* _Task details_
Write only how many lines in this data include "volumeId".

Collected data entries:
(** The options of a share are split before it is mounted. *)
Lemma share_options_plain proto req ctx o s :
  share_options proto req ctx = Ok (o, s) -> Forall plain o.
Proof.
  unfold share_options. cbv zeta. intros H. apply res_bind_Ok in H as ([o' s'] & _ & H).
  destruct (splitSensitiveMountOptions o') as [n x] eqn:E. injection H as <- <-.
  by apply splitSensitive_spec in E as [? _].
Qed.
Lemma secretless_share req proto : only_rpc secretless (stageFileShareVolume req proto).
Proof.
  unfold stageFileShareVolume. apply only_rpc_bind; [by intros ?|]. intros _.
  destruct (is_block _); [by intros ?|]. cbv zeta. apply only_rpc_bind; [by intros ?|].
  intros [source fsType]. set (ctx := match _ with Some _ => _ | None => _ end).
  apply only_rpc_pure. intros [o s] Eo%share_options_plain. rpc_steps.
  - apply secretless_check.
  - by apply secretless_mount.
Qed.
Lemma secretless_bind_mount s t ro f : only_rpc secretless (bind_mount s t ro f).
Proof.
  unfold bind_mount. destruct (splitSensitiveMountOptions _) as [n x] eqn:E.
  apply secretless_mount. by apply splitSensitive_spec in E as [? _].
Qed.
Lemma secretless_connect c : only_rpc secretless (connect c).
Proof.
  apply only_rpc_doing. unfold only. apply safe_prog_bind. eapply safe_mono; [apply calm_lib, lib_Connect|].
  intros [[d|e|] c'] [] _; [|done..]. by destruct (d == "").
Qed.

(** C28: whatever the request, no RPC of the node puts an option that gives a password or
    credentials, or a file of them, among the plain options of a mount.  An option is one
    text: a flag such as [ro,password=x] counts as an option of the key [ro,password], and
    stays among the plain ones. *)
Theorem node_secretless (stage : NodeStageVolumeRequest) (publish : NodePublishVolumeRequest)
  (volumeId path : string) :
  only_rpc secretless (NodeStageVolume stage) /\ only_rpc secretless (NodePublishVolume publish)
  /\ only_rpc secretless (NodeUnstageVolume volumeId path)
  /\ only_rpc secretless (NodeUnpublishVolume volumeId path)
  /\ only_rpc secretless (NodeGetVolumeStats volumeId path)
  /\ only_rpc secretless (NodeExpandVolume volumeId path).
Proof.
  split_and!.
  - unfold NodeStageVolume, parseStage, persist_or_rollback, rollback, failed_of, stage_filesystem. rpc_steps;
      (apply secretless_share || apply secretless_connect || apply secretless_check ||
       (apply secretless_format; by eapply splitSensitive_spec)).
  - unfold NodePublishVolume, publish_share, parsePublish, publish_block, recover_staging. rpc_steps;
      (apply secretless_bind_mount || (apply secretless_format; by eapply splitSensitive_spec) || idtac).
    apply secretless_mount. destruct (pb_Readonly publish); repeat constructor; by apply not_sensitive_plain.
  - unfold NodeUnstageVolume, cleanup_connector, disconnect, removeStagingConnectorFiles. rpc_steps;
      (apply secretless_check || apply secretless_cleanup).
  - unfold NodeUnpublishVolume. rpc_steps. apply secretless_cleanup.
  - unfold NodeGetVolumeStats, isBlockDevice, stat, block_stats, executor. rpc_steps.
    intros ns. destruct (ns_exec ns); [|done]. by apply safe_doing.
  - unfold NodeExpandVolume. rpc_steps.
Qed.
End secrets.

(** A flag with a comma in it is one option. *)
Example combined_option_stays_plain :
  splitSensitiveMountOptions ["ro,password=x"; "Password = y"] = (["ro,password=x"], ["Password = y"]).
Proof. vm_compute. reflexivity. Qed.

* _Response_
5